Die Hotelbetriebe priesen Kurleistungen neben einem „Bohnenkaffee-Frühstück“ an. Pauschalreisen sorgten für einen günstigen Gesamtpreis und Reiseleiter für eine problemlose Abwicklung sowie eine kulturelle Note. 1952 wurden erste Rekordmeldungen in den Zeitungen veröffentlicht: Mehr als 250 Regensburger drängten an einem Sonntag in den Bayerwaldzug, die später zugestiegenen Straubinger und Deggendorfer fanden keinen Sitzplatz mehr. Der Lusenwirt stellte fest, dass jeder dritte Gast aus München stamme und sogar Urlauber aus Stuttgart, Hamburg und Berlin den Bayerwald wegen seiner weißen Pracht aufsuchten.
Doch die Höhe der Begeisterung war noch nicht erreicht: In den Tagen des Jahreswechsels 1952/53 transportierte der Bayerwaldzug mehr als 1.500 Wintersportler, was zu einer Aufstockung im neuen Jahr um einen weiteren Tanzwagen führte. Eine „Glücksspurfahrt“ als Freifahrt wurde vom Betreiber geschäftstüchtig in Aussicht gestellt, wenn die Nummer des Tickets sich als Gewinnnummer in der Tombola erweisen sollte. Zudem lockten sportliche Veranstaltungen Zuschauerlustige in den Bayerwald: 1952 wurden die Bayerwald-Meisterschaften in Bodenmais ausgetragen und der seit 1927 beliebten Sprungwettkampf in Bayerisch Eisenstein. Weitere Gebiete sollten für den Wintertourismus erschlossen werden wie das Skigebiet des Pröllers und des Dreisesselgebiets.

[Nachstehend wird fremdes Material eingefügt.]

(* ===== verification/PathOramSpec.v ===== *)
(** * Path ORAM implements a map from block ids to block data

    The invariant of the ORAM and the refinement theorem: whatever positions
    are drawn, an access that reports success applies its accessor to the data
    last stored under the block id and leaves every other block's data alone. *)

From S2P Require Import Prelude Errors Util TreePath Bucket Stash Eviction PositionMap PathOram ReadPath.
Local Open Scope Z_scope.

(** ** The invariant *)

(** All blocks outside the path scratch area of the stash. *)
Definition tree_blocks (store : bucket_store) (s : stash) : list block :=
  concat (buckets store) ++ overflow_blocks s.

(** [posn] gives each id its position: every occupied block sits in the
    overflow or in a bucket on the path of its position's leaf. *)
Record tree_inv (L cap : nat) (n : Z) (posn : Z -> Z) (store : bucket_store) (s : stash) : Prop := {
  ti_store : store_wf L store;
  ti_stash : stash_wf L cap s;
  ti_tree v bk b : buckets store !! v = Some bk -> b ∈ bk -> block_is_empty b = false ->
    Z.of_nat v ∈ path_of L (position b);
  ti_ids : NoDup (map id (live (tree_blocks store s)));
  ti_live b : b ∈ live (tree_blocks store s) ->
    0 <= id b < n /\ length (data b) = BLOCK_DATA_SIZE_QWORDS /\ position b = 2 * posn (id b);
}.

(** The data of block [i]: all ones if it was never written. *)
Definition lookup_data (l : list block) (i : Z) : list Z :=
  match find (has_id i) l with Some b => data b | None => data blank_block end.

(** An accessor that returns a full block. *)
Definition accessor_ok {A} (acc : accessor A) : Prop :=
  forall d, length d = BLOCK_DATA_SIZE_QWORDS -> length (acc d).2 = BLOCK_DATA_SIZE_QWORDS.

(** ** Finding blocks by id *)

Lemma find_has_id_Some l i b : NoDup (map id l) -> b ∈ l -> id b = i -> find (has_id i) l = Some b.
Proof.
  induction l as [|c l IH]; intros Hnd Hin Hi; [by apply elem_of_nil in Hin|].
  simpl in *. apply NoDup_cons in Hnd as [Hc Hnd]. unfold has_id at 1.
  apply elem_of_cons in Hin as [->|Hin].
  - by rewrite Hi, Z.eqb_refl.
  - destruct (Z.eqb_spec (id c) i) as [E|]; [|by apply IH].
    exfalso. apply Hc. rewrite E, <- Hi. by apply (list_elem_of_fmap_2 id).
Qed.

Lemma find_has_id_None l i : i ∉ map id l -> find (has_id i) l = None.
Proof.
  induction l as [|c l IH]; intros H; [done|]. simpl in *. rewrite not_elem_of_cons in H.
  destruct H as [Hc Hl]. unfold has_id at 1. destruct (Z.eqb_spec (id c) i); [congruence|]. by apply IH.
Qed.

Lemma lookup_data_perm l l' i : NoDup (map id l) -> l ≡ₚ l' -> lookup_data l i = lookup_data l' i.
Proof.
  intros Hnd Hp. unfold lookup_data.
  assert (Hnd' : NoDup (map id l')) by (by rewrite <- Hp).
  destruct (decide (i ∈ map id l)) as [(b & Hb & Hin)%list_elem_of_fmap|Hn].
  - rewrite (find_has_id_Some l i b), (find_has_id_Some l' i b); (done || by rewrite <- Hp).
  - rewrite !find_has_id_None; [done| |done]. by rewrite <- Hp.
Qed.

Lemma lookup_data_cons b l i : lookup_data (b :: l) i = if i =? id b then data b else lookup_data l i.
Proof. unfold lookup_data; simpl. unfold has_id at 1. rewrite Z.eqb_sym. by destruct (i =? id b). Qed.

Lemma lookup_data_absent l i : i ∉ map id l -> lookup_data l i = data blank_block.
Proof. intros H. unfold lookup_data. by rewrite find_has_id_None. Qed.

(** Occupied blocks have distinct ids, so at most one block has a given id. *)
Lemma live_id_count l i : i <> EMPTY_BLOCK_ID -> NoDup (map id (live l)) ->
  (countb (has_id i) l <= 1)%nat.
Proof.
  intros Hi. induction l as [|b l IH]; intros Hnd; simpl; [lia|].
  destruct (block_is_empty b) eqn:E.
  - rewrite live_cons_empty in Hnd by done. rewrite has_id_empty by done. simpl. by apply IH.
  - rewrite live_cons in Hnd by done. simpl in Hnd. apply NoDup_cons in Hnd as [Hb Hnd].
    destruct (has_id i b) eqn:Eb; [|by apply IH].
    rewrite (countb_false _ l); [lia|]. intros c Hc. destruct (has_id i c) eqn:Ec; [|done]. exfalso.
    unfold has_id in *. breflect. apply Hb. rewrite Eb, <- Ec. apply (list_elem_of_fmap_2 id).
    apply elem_of_live. split; [|done]. unfold block_is_empty. apply Z.eqb_neq. congruence.
Qed.

Lemma countb_has_id_0 l i : i <> EMPTY_BLOCK_ID -> countb (has_id i) l = 0%nat -> i ∉ map id (live l).
Proof.
  intros Hi Hc (b & Hb & Hin)%list_elem_of_fmap. apply elem_of_live in Hin as [_ Hin].
  apply list_elem_of_lookup in Hin as [k Hk].
  pose proof (list_elem_of_split_length _ _ _ Hk) as (l1 & l2 & -> & _).
  rewrite countb_app in Hc. simpl in Hc. unfold has_id in Hc at 2. rewrite Hb, Z.eqb_refl in Hc. lia.
Qed.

Für Familien und klamme Geldbeute wurden stadtnahe Alternativen angeboten, die mit flacheren aber nicht weniger schönen Pisten warben: Rehtal, Lorenzen, Keilberg, Pentling, Adlersberg, Wenzenbach, Unterlichtenwald, Hohengebraching, Matting, Bergmatting, Alling, Wolfsegg, Vorwald: Bernhardswald, Kürn, Brennberg, Thiergarten und Falkenstein.
Die Stadtkinder entdeckten in der Altstadt die buckligen und abschüssigen Gässchen, die auf die Kepler- und Goldene-Bären-Straße hinunterführen, als ideale Rodelstrecke. Besonders die Bahn hinter dem Rathaus über den Roten Herzfleck entlang der Silbernen-Kranz-Gasse war besonders beliebt. Ebenso hofften die Regensburger Kinder auf eine vereiste Donau am Protzenweiher zum Schlittschuhlaufen.
Ein Regensburger Modehaus erkannte den saisonalen Trend und warb am 1. Dezember 1953 unter dem Aufmacher „Was ER sich wünscht“ mit einem wärmenden Skihemd aus Flanell, gemustert oder einfarbig, als ideales Weihnachtsgeschenk für junge Herren.